Werner Fink - the SUSE TeX guru, master of bash and scripting - really surprised me today. He just increased the number of binary RPMs in a significant way with adding 6000 packages from the full TeX Live distribution. So, if we can convince him to add 3000 more packages, we would have 30000 rpm packages.

So, what has he done? He has downloaded the TeX Live package database, applies his self-written perl parser to it to generate 2200 spec files out of it (including recording the dependencies that the package database contains) and additionally generates some collection packages and schemes - and also builds the binary packages. The split in these packages, collections and schemes is part of TeX Live, Werner put them with his generator in rpms.

Collection packages just require other packages and are topic related, e.g. there's a collection package called texlive-collection-latex, if you install it, it installs everything you need for typesetting LaTeX files.

Schemes are the basis for everything, there's for example a small (texlive-scheme-small) and a full scheme (texlive-scheme-full).

So, you could install the small scheme and enhance it with the LaTeX and music collections.

For building the 2200 packages (they contain fonts, documentation, TeX code), Werner wrote a meta package that runs rpmbuild in a loop for those packages. So, the build service sees only one package (which results in 6000 rpm packages) and not 2200.

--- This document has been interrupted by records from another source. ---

(* ===== verification/NetworkDrain.v ===== *)
(** * A network of proxies can always finish

    Whatever has happened in a network of proxies, its goroutines can go on, without new requests and with sends that succeed,
    until every request is answered: the stages of [NetworkDrain] empty the request aggregators, then the
    packets on their way to an egress, the tasks, the response aggregators and the packets on their way
    back, making room in the channels as they go. *)

From Stdlib Require Import ZArith Lia Ascii String.
From stdpp Require Import base numbers list gmap strings list_tactics.
From S2P Require Import Prelude GoStrings GoChan F64 Packet Tunnel GoHeap Aggregator AggregatorPool Server BackSourcer BackPool AggregatorRoute Proxy ProxyPool Disaggregator Network.
Import WorkerPool TunnelPacket TunnelHandler Aggregator AggregatorPool AggregatorRoute BackSourcer BackPool Proxy ProxyPool Network.

Module NetworkDrain.

(** ** What does not change *)

(** The address of a proxy and the sizes of its components. *)
Definition shape (p : proxy) : Z * list nat * list Z :=
  (addr p, [sendCap (reqs p); length (nodes (reqs p)); sendCap (resps p); length (nodes (resps p)); size (workers (tcp p)); size (workers (udp p))],
   [cap (workers (tcp p)); cap (workers (udp p))]).

(** What was lost: packets whose forwarding or sending failed. *)
Definition losses (p : proxy) : list (Z * bytes) * list sendInfo * list sendInfo := (dropped p, failed (reqs p), failed (resps p)).

Lemma fmap_insert_same {A B} (f : A -> B) (l : list A) i x y : l !! i = Some x -> f y = f x -> f <$> <[i := y]> l = f <$> l.
Proof. intros Hx Hf. rewrite list_fmap_insert, Hf. apply list_insert_id. by rewrite list_lookup_fmap, Hx. Qed.

Section Frames.
Context `{IPv6Parser}.
Context (cfg : Config).

Lemma pool_step_sizes a e a' : pool_step cfg a e = Next a' -> sendCap a' = sendCap a /\ length (nodes a') = length (nodes a).
Proof.
  destruct e; cbn [pool_step]; intros Hs; repeat case_match; try done; try (apply obind_Next in Hs as ([g out] & _ & Hs));
    injection Hs as <-; cbn; by rewrite ?length_insert.
Qed.

Lemma pool_step_failed a e a' : benign e = true -> pool_step cfg a e = Next a' -> failed a' = failed a.
Proof.
  destruct e as [| |i e| | |i s ok]; cbn [pool_step]; intros Hb Hs; try done; repeat case_match; try done;
    try (apply obind_Next in Hs as ([g out] & _ & Hs)); by injection Hs as <-.
Qed.

Lemma back_step_sizes b e b' : back_step b e = Next b' -> size (workers b') = size (workers b) /\ cap (workers b') = cap (workers b).
Proof.
  destruct e; cbn [back_step lift fire]; intros Hs; repeat (case_match; try done); injection Hs as <-; try done;
    repeat match goal with H : Next _ = Next _ |- _ => injection H as <- end; done.
Qed.

(** A step that keeps a function of every proxy. *)
Section Keep.
Context {B : Type} (f : proxy -> B).

Lemma with_proxy_keeps ns i g ns' :
  (forall p p', ns !! i = Some p -> g p = Next p' -> f p' = f p) -> with_proxy ns i g = Next ns' -> f <$> ns' = f <$> ns.
Proof.
  intros Hg. unfold with_proxy. destruct (ns !! i) as [p|] eqn:Ep; [|done]. intros (p' & Hp & [= <-])%obind_Next.
  eapply fmap_insert_same; [exact Ep|]. by eapply Hg.
Qed.

Context (f_streams : forall p l, f (set_streams p l) = f p).

Lemma deliver_keeps ns node pkt ns' : deliver_packet ns node pkt = Next ns' -> f <$> ns' = f <$> ns.
Proof.
  unfold deliver_packet. destruct (list_find _ ns) as [[j p]|] eqn:Ef; [|done]. intros [= <-]. apply list_find_Some in Ef as (Hj & _).
  by eapply fmap_insert_same.
Qed.

Lemma landing_keeps e ns ns' : landing e ns = Next ns' -> f <$> ns' = f <$> ns.
Proof. destruct e as [| | | | |i s []]; cbn [landing]; try (by intros [= <-]). apply deliver_keeps. Qed.
End Keep.

Lemma set_back_shape proto p b b' : back_of proto p = Some b -> size (workers b') = size (workers b) -> cap (workers b') = cap (workers b) ->
  shape (set_back proto p b') = shape p.
Proof. unfold back_of, set_back, shape. intros Hb Hs Hc. repeat case_match; try done; injection Hb as <-; cbn; by rewrite Hs, Hc. Qed.
(* ===== verification/ControlPlane.v ===== *)
(** * The control plane around the routers

    - probing (data-plane/probing/tcpprobe.go, data-plane/collector/links.go): the results that a
      node reports for its links;
    - reports (control-plane/api/node.go, edge.go, aggregator/node.go): how a report becomes a value
      in etcd;
    - watching (control-plane/main.go, sync/etcd_client/etcd_client.go): how the values in etcd become
      the graph and the statistics of every control plane;
    - requests (control-plane/api/routing.go, probing.go): routes and probe tasks. *)

From Stdlib Require Import ZArith Lia SpecFloat Ascii.
From stdpp Require Import base list gmap strings pretty sorting.
From S2P Require Import Prelude F64 GoStrings GoChan GoSort ModuleConfig Graph ShortestPath KShortest LiveNet OneWan Carousel CarouselRun Stats EdgeDomain Routing.
Import Graph ShortestPath KShortest LiveNet OneWan Carousel CarouselRun Stats EdgeDomain Routing.

Module ControlPlane.

Local Open Scope Z_scope.

(** ** Probing *)

Record ProbeTask := mkTask {
  pt_TargetType : string;
  pt_Provider : string;
  pt_IP : string;
  pt_Port : Z;
  pt_Region : string;
  pt_ID : string
}.

Record Result := mkResult { Target : ProbeTask; Attempts : Z; Failures : Z; LossRate : float64; AvgRTT : Z }.

(** How one dial ends, with the time it took. *)
Inductive attempt := Connected (rtt : Z) | TimedOut | Refused (rtt : Z).
(* ===== verification/ControlStart.v ===== *)
(** * The start of a control plane (control-plane/main.go, sync/, util/safe-map.go)

    - [EtcdCluster]: how the members of the embedded etcd cluster are named (etcd_server.go, main.go);
    - [Replica]: the state of a control plane as a replica of etcd: the load at the start and the watch
      that follows it (main.go, etcd_client.go);
    - [ControlStart]: the decisions of [main];
    - [SafeMap]: the map of util/safe-map.go. *)

From Stdlib Require Import ZArith Lia SpecFloat Ascii String.
From stdpp Require Import base list gmap strings pretty.
From S2P Require Import Prelude F64 GoStrings Graph Stats Routing Packet Tunnel Aggregator ModuleConfig ControlPlane.
Import Graph Stats Routing ControlPlane.

Module EtcdCluster.

(** [strings.ReplaceAll(s, ".", "-")] *)
Fixpoint dots_to_dashes (s : string) : string :=
  match s with
  | EmptyString => ""
  | String c s => String (if Ascii.eqb c "." then "-"%char else c) (dots_to_dashes s)
  end.

(** The name of a member, in [main] and in [StartEmbeddedEtcd]. *)
Definition nodeName (ip : string) : string := "etcd-" +:+ dots_to_dashes ip.

(** The fields of [embed.Config] that are set. *)
Record etcd_config := mkEtcd {
  Dir : string; Name : string;
  ListenClientUrls : string; ListenPeerUrls : string; AdvertiseClientUrls : string; AdvertisePeerUrls : string;
  InitialCluster : string; ClusterState : string
}.

Definition cluster_entry (ip : string) : string := nodeName ip +:+ "=http://" +:+ ip +:+ ":2380".

Definition StartEmbeddedEtcd (serverList : list string) (serverIP dataDir name : string) : etcd_config :=
  mkEtcd dataDir name "http://0.0.0.0:2379" "http://0.0.0.0:2380" ("http://" +:+ serverIP +:+ ":2379") ("http://" +:+ serverIP +:+ ":2380")
    (Join (cluster_entry <$> serverList) ",") "new".

(** The configuration of a client; durations in nanoseconds.  The connection is made before the client is
    returned, without transport security. *)
Record client_config := mkClient {
  Endpoints : list string; DialTimeout : Z; AutoSyncInterval : Z; DialKeepAliveTime : Z; DialKeepAliveTimeout : Z; WithBlock : bool; Insecure : bool
}.

Definition NewEtcdClient (endpoints : list string) (dialTimeout : Z) : client_config :=
  mkClient endpoints dialTimeout (10 * 1000000000) (5 * 1000000000) (3 * 1000000000) true true.

(** ** Proofs *)

Lemma dots_to_dashes_inj s t : has_char "-" s = false -> has_char "-" t = false -> dots_to_dashes s = dots_to_dashes t -> s = t.
Proof.
  revert t. induction s as [|c s IH]; intros [|d t] Hs Ht He; try done. cbn in *. apply orb_false_iff in Hs as [Hc Hs]. apply orb_false_iff in Ht as [Hd Ht].
  injection He as Hcd He. rewrite (IH t Hs Ht He). f_equal.
  destruct (Ascii.eqb_spec c "."), (Ascii.eqb_spec d "."); subst; try done; by apply Ascii.eqb_neq in Hc || by apply Ascii.eqb_neq in Hd.
Qed.

Lemma nodeName_inj s t : has_char "-" s = false -> has_char "-" t = false -> nodeName s = nodeName t -> s = t.
Proof. intros Hs Ht He. apply dots_to_dashes_inj; [done|done|]. unfold nodeName in He. by apply append_cancel in He. Qed.

Lemma has_char_dots c s : c <> "-"%char -> has_char c s = false -> has_char c (dots_to_dashes s) = false.
Proof.
  intros Hc. induction s as [|d s IH]; [done|]. cbn. rewrite !orb_false_iff. intros [Hd Hs]. split; [|by apply IH].
  destruct (Ascii.eqb_spec d "."); [by apply Ascii.eqb_neq|done].
Qed.


End EtcdCluster.

Module Replica.

(** ** Etcd as the history of its events *)

Definition key_of (e : etcd_event) : string := match e with EPut k _ _ => k | EDelete k => k end.

Definition apply_event (m : gmap string string) (e : etcd_event) : gmap string string :=
  match e with EPut k v _ => <[k := v]> m | EDelete k => delete k m end.

Definition contents (hist : list etcd_event) : gmap string string := foldl apply_event ∅ hist.

(** [PutKey], [DeleteKey]: the events they cause; an error of etcd is only logged. *)
Definition PutKey (ok : bool) (hist : list etcd_event) (key value : string) : list etcd_event :=
  if ok then [EPut key value (bool_decide (contents hist !! key = None))] else [].

Definition DeleteKey (ok : bool) (hist : list etcd_event) (key : string) : list etcd_event :=
  if ok then (if bool_decide (is_Some (contents hist !! key)) then [EDelete key] else []) else [].

(** [GetPrefixAll]: [None] is an error; no key at all is the nil map. *)
Definition GetPrefixAll (ok : bool) (prefix : string) (hist : list etcd_event) : option (gmap string string) :=
  if ok then Some (filter (fun kv => String.prefix prefix kv.1 = true) (contents hist)) else None.

(** [GetKey]: the pairs that are logged. *)
Definition GetKey (ok : bool) (key : string) (hist : list etcd_event) : list (string * string) :=
  if ok then match contents hist !! key with Some v => [(key, v)] | None => [] end else [].

Lemma contents_snoc hist e : contents (hist ++ [e]) = apply_event (contents hist) e.
Proof. unfold contents. by rewrite foldl_app. Qed.

(** A key that was put is read back with its value, other keys are as before; a key that was deleted is
    gone, and only a key that exists causes an event of its deletion. *)
Theorem key_round_trip hist key value other :
  GetKey true key (hist ++ PutKey true hist key value) = [(key, value)] /\
  (other <> key -> GetKey true other (hist ++ PutKey true hist key value) = GetKey true other hist) /\
  GetKey true key (hist ++ DeleteKey true hist key) = [] /\
  (DeleteKey true hist key = [] <-> GetKey true key hist = []).
Proof.
  unfold GetKey, PutKey, DeleteKey. rewrite contents_snoc. cbn [apply_event]. rewrite lookup_insert_eq. split_and!; [done| | |].
  - intros Hne. by rewrite lookup_insert_ne.
  - destruct (contents hist !! key) as [v|] eqn:E.
    + rewrite bool_decide_eq_true_2 by eauto. rewrite contents_snoc. cbn [apply_event]. by rewrite lookup_delete_eq.
    + rewrite bool_decide_eq_false_2 by (by intros []). by rewrite app_nil_r, E.
  - destruct (contents hist !! key) as [v|]; [rewrite bool_decide_eq_true_2 by eauto|rewrite bool_decide_eq_false_2 by (by intros [])]; done.
Qed.

Section Replica.
Context `{GoMath} `{RangeMap} `{Codec Telemetry} `{Codec LastTelemetry}.

Definition middle_prefix : string := "/routing-middle/".

Definition watched (prefix : string) (hist : list etcd_event) : list etcd_event := filter (fun e => String.prefix prefix (key_of e) = true) hist.

(** The graph of a control plane: [main] reads the contents after [n1] events of the history, and its
    watch is registered after [n2]. *)
Definition replica (ok : bool) (hist : list etcd_event) (n1 n2 : nat) : GraphManager :=
  foldl routing_watch (load_nodes (default ∅ (GetPrefixAll ok middle_prefix (take n1 hist)))) (watched middle_prefix (drop n2 hist)).

(** ** Proofs *)

Lemma contents_from m hist k v :
  foldl apply_event m hist !! k = Some v ->
  (m !! k = Some v /\ Forall (fun e => key_of e <> k) hist) \/ exists c, EPut k v c ∈ hist.
Proof.
  revert m. induction hist as [|e hist IH]; intros m Hv; [by left|]. cbn [foldl] in Hv.
  destruct (IH _ Hv) as [[Hm Hf]|[c Hc]]; [|right; exists c; by right]. destruct e as [k' v' c|k']; cbn [apply_event] in Hm.
  - apply lookup_insert_Some in Hm as [[-> ->]|[Hne Hm]]; [right; exists c; left|left; split; [done|by constructor]].
  - apply lookup_delete_Some in Hm as [Hne Hm]. left. split; [done|by constructor].
Qed.

Lemma contents_put hist k v : contents hist !! k = Some v -> exists c, EPut k v c ∈ hist.
Proof. intros Hv. destruct (contents_from _ _ _ _ Hv) as [[Hm _]|Hc]; [by rewrite lookup_empty in Hm|done]. Qed.

Lemma load_has nodeMap k v t :
  nodeMap !! k = Some v -> decode v = Some t -> is_Some (nodes (load_nodes nodeMap) !! tel_PublicIP t).
Proof.
  intros Hk Hd. unfold load_nodes.
  assert (Hin : (k, v) ∈ range_map nodeMap \/ is_Some (nodes NewGraphManager !! tel_PublicIP t)) by (left; by apply elem_of_range_map).
  revert Hin. generalize NewGraphManager. induction (range_map nodeMap) as [|[k' v'] l IH]; intros g Hin; [by destruct Hin as [?%not_elem_of_nil|]|].
  cbn [foldl snd]. apply IH. rewrite elem_of_cons in Hin. destruct Hin as [[[= <- <-]|Hin]|Hin]; [|by left|].
  - right. rewrite Hd, nodes_AddNode. apply lookup_insert_is_Some'. by left.
  - right. destruct (decode v'); [|done]. rewrite nodes_AddNode. apply lookup_insert_is_Some'. by right.
Qed.

(** Every value that was ever put under the prefix is telemetry that makes sense. *)
Definition puts_ok (hist : list etcd_event) : Prop :=
  forall k v c, EPut k v c ∈ hist -> v <> "" /\ forall t, decode v = Some t -> tel_ok t.

Lemma watched_ok hist : puts_ok hist -> Forall tel_ok (omap put_tel (watched middle_prefix hist)).
Proof.
  intros Hok. apply Forall_forall. intros t (e & He & Hp)%list_elem_of_omap. apply list_elem_of_filter in He as [_ He].
  destruct e as [k v c|k]; [|done]. destruct (Hok k v c He) as [Hv Hd]. cbn in Hp. rewrite (proj2 (String.eqb_neq _ _) Hv) in Hp. by apply Hd.
Qed.

(** C20. A control plane whose load of etcd succeeds holds every node that is in etcd, when no value that was put is empty and the telemetry among them has measured values, provided nothing was put between its load and
    its watch: for any history of etcd, any moment [n1] of the load and [n2] of the registration of the watch, a node whose
    telemetry is what etcd now holds under some key is in the graph unless an event of that key fell between the two. *)
Theorem replica_complete hist n1 n2 k v t :
  (n1 <= n2)%nat -> puts_ok hist -> contents hist !! k = Some v -> String.prefix middle_prefix k = true -> decode v = Some t ->
  Forall (fun e => key_of e <> k) (drop n1 (take n2 hist)) ->
  is_Some (nodes (replica true hist n1 n2) !! tel_PublicIP t).
Proof.
  intros Hn Hok Hv Hp Hd Hgap. assert (Hsub : forall n e, e ∈ take n hist \/ e ∈ drop n hist -> e ∈ hist).
  { intros n e He. rewrite <- (take_drop n hist). by apply elem_of_app. }
  set (nodeMap := default ∅ (GetPrefixAll true middle_prefix (take n1 hist))).
  assert (Hmap : forall k' v', nodeMap !! k' = Some v' <-> contents (take n1 hist) !! k' = Some v' /\ String.prefix middle_prefix k' = true)
    by (intros k' v'; apply map_lookup_filter_Some).
  destruct (load_nodes_ok nodeMap) as (Hg & Hna & Hz).
  { intros k' v' [Hk' _]%Hmap. apply contents_put in Hk' as [c Hc]. apply (Hok k' v' c), (Hsub n1). by left. }
  destruct (watch_adds (load_nodes nodeMap) (watched middle_prefix (drop n2 hist)) Hg Hna Hz) as [Heq _].
  { apply watched_ok. intros k' v' c He. apply (Hok k' v' c), (Hsub n2). by right. }
  unfold replica. fold nodeMap. rewrite Heq. apply nodes_kept.
  assert (Hsplit : hist = take n1 hist ++ drop n1 (take n2 hist) ++ drop n2 hist).
  { rewrite app_assoc. replace (take n1 hist) with (take n1 (take n2 hist)) by (rewrite take_take; f_equal; lia). by rewrite take_drop, take_drop. }
  unfold contents in Hv. rewrite Hsplit, !foldl_app in Hv. destruct (contents_from _ _ _ _ Hv) as [[Hm _]|[c Hc]].
  - right. destruct (contents_from _ _ _ _ Hm) as [[Hm1 _]|[c Hc]]; [eapply load_has; [by apply Hmap|done]|].
    rewrite Forall_forall in Hgap. by destruct (Hgap _ Hc).
  - left. apply list_elem_of_omap. exists (EPut k v c). split; [by apply list_elem_of_filter|]. cbn.
    destruct (Hok k v c) as [Hne _]; [apply (Hsub n2); by right|]. by rewrite (proj2 (String.eqb_neq _ _) Hne).
Qed.

(** What is put between the load and the registration of the watch is not seen until it is put again. *)
Theorem watch_gap_loses k v create : replica true [EPut k v create] 0 1 = NewGraphManager.
Proof.
  unfold replica, GetPrefixAll, watched. cbn [take drop default contents foldl]. rewrite map_filter_empty. unfold load_nodes, id.
  assert (Hr : range_map (∅ : gmap string string) = []) by (apply Permutation_nil_r; rewrite range_map_perm; by rewrite map_to_list_empty).
  by rewrite Hr.
Qed.
End Replica.
Lemma tables_spec records city :
  let '(agg, rts) := foldl add_record (∅, ∅) records in
  let l := city_rts city records in
  rts !! city = (if decide (l = []) then None else Some l) /\
  agg !! city = (if decide (l = []) then None else Some (mkLC (Z.of_nat (length l)) (sum_rts l) fzero 0)).
Proof.
  induction records as [|r records IH] using rev_ind; [done|]. rewrite foldl_app. cbn [foldl].
  destruct (foldl add_record (∅, ∅) records) as [agg rts]. unfold add_record, city_rts in *. cbv zeta in *. destruct IH as [IHr IHa].
  rewrite filter_app. destruct (decide (r_City r = city)) as [<-|Hne].
  - rewrite filter_cons_True, filter_nil, fmap_app by done. cbn [fmap list_fmap]. set (l := ConnRT <$> filter _ records) in *.
    rewrite !lookup_insert_eq, IHr, IHa, !(decide_False (P := l ++ [ConnRT r] = [])) by (by destruct l).
    case_decide as Hl; [rewrite Hl; done|]. cbn [default Count SumRT AvgRT P95RT from_option id]. split; [done|].
    unfold sum_rts. by rewrite foldl_snoc, length_app, Nat2Z.inj_add.
  - rewrite filter_cons_False, filter_nil, app_nil_r, !lookup_insert_ne by done. done.
Qed.

Lemma sort_Ints_length l : length (sort_Ints l) = length l.
Proof. apply Permutation_length, merge_sort_Permutation. Qed.

Lemma p95_idx_nonneg n : 0 <= n -> 0 <= to_int (fmul (of_Z n) (lit 95 100)).
Proof.
  intros Hn. change (lit 95 100) with (S754_finite false 8556839292003942 (-53)).
  pose proof (of_Z_sign n Hn) as Hs. destruct (of_Z n) as [s|s| |s m e]; cbn in Hs; subst; try done.
  apply to_int_nonneg, nonneg_sign. unfold fmul. cbn [SFmul xorb]. apply round_aux_sign. lia.
Qed.

(** The position of the 95th percentile in a list of [n] values. *)
Definition p95_idx (n : nat) : nat := Nat.min (Z.to_nat (to_int (fmul (of_Z (Z.of_nat n)) (lit 95 100)))) (n - 1).

(** The entry of a city with the round trips [l]. *)
Definition city_stats (l : list Z) : LastCongestion :=
  let avg := fdiv (sum_rts l) (of_Z (Z.of_nat (length l))) in
  mkLC (Z.of_nat (length l)) (sum_rts l) (if fle avg fzero then fone else avg) (Z.max 1 (nth (p95_idx (length l)) (sort_Ints l) 0)).

Lemma finish_city_spec l :
  l <> [] -> finish_city (mkLC (Z.of_nat (length l)) (sum_rts l) fzero 0) l = Ret (city_stats l).
Proof.
  intros Hl. unfold finish_city, city_stats. cbn [Count SumRT P95RT]. rewrite sort_Ints_length.
  assert (Hn : (0 < length l)%nat) by (destruct l; [done|simpl; lia]).
  rewrite (proj2 (Nat.eqb_neq (length l) 0)) by lia. pose proof (p95_idx_nonneg (Z.of_nat (length l)) ltac:(lia)) as Hi.
  unfold p95_idx. set (i := to_int _) in *.
  assert (Hidx : exists j, (if Z.of_nat (length l) <=? i then Z.of_nat (length l) - 1 else i) = Z.of_nat j /\
    Nat.min (Z.to_nat i) (length l - 1) = j /\ (j < length l)%nat).
  { destruct (Z.leb_spec (Z.of_nat (length l)) i); [exists (length l - 1)%nat|exists (Z.to_nat i)]; lia. }
  destruct Hidx as (j & -> & -> & Hj). rewrite (proj2 (Z.leb_le 0 (Z.of_nat j))), Nat2Z.id by lia.
  destruct (lookup_lt_is_Some_2 (sort_Ints l) j ltac:(by rewrite sort_Ints_length)) as [x Hx].
  rewrite Hx, (nth_lookup_Some _ _ _ _ Hx). do 2 f_equal. destruct (Z.leb_spec x 0); lia.
Qed.

Section Proofs.
Context `{RangeMap}.

Lemma finish_fold (rts : gmap string (list Z)) (f : string -> LastCongestion) (l : list (string * LastCongestion)) (m : gmap string LastCongestion) :
  Forall (fun kv => finish_city kv.2 (default [] (rts !! kv.1)) = Ret (f kv.1)) l ->
  exists m', foldl (fun acc kv => let! m := acc in let! s := finish_city (snd kv) (default [] (rts !! fst kv)) in Ret (<[fst kv := s]> m)) (Ret m) l = Ret m' /\
    forall k, m' !! k = if decide (k ∈ l.*1) then Some (f k) else m !! k.
Proof.
  intros Hl. revert m. induction Hl as [|[k0 s0] l Hs Hl IH]; intros m; [by exists m|]. cbn [foldl go_bind fst snd] in *. rewrite Hs. cbn [go_bind].
  destruct (IH (<[k0:=f k0]> m)) as (m' & Hm & Hk). exists m'. split; [done|]. intros k. rewrite Hk. cbn.
  destruct (decide (k = k0)) as [->|Hne].
  - rewrite lookup_insert_eq, (decide_True (P := k0 ∈ k0 :: l.*1)) by left. by case_decide.
  - rewrite lookup_insert_ne by done. repeat case_decide; [done|set_solver|set_solver|done].
Qed.

Lemma finish_all_spec agg rts (f : string -> LastCongestion) :
  (forall k s, agg !! k = Some s -> finish_city s (default [] (rts !! k)) = Ret (f k)) ->
  finish_all agg rts = Ret (map_imap (fun k _ => Some (f k)) agg).
Proof.
  intros Hf. unfold finish_all. destruct (finish_fold rts f (range_map agg) agg) as (m & -> & Hm).
  { apply Forall_forall. intros [k s] Hin. apply elem_of_range_map in Hin. by apply Hf. }
  f_equal. apply map_eq. intros k. rewrite Hm, map_lookup_imap. destruct (agg !! k) as [s|] eqn:E.
  - rewrite decide_True; [done|]. apply list_elem_of_fmap. exists (k, s). split; [done|]. by apply elem_of_range_map.
  - rewrite decide_False; [done|]. intros ([k' s] & -> & Hin)%list_elem_of_fmap. apply elem_of_range_map in Hin. simpl in E. congruence.
Qed.

(** The table of the kept records. *)
Lemma calculate_table now records :
  exists m, calculateLastCongestion now records = (keep_valid now records, Ret m) /\
    forall city, m !! city = let l := city_rts city (keep_valid now records) in if decide (l = []) then None else Some (city_stats l).
Proof.
  unfold calculateLastCongestion. set (valid := keep_valid now records).
  pose proof (fun city => tables_spec valid city) as Ht. destruct (foldl add_record (∅, ∅) valid) as [agg rts]. cbv zeta in Ht.
  rewrite (finish_all_spec agg rts (fun city => city_stats (city_rts city valid))).
  - eexists. split; [done|]. intros city. rewrite map_lookup_imap, (proj2 (Ht city)). by case_decide.
  - intros k s Hs. destruct (Ht k) as [Hr Ha]. rewrite Hs in Ha. rewrite Hr. case_decide as Hl; [done|]. injection Ha as ->. by apply finish_city_spec.
Qed.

So, TeX on openSUSE 12.2 will have 83 collections and 9 schemes, a few source packages, 6000 rpm packages - for a total of 1.4 GB plus 52 MB for the binaries of TeX. Fortunately the 6000 rpm packages are of architecture "noarch", so we only have them once in the openSUSE repository.

Previous openSUSE releases only contained the normal TeX Live distribution with a small number of very large packages, now openSUSE contains everything in a modular way.

All of this is available in the openSUSE Build Service as part of the TeX Live project and soon in openSUSE 12.2.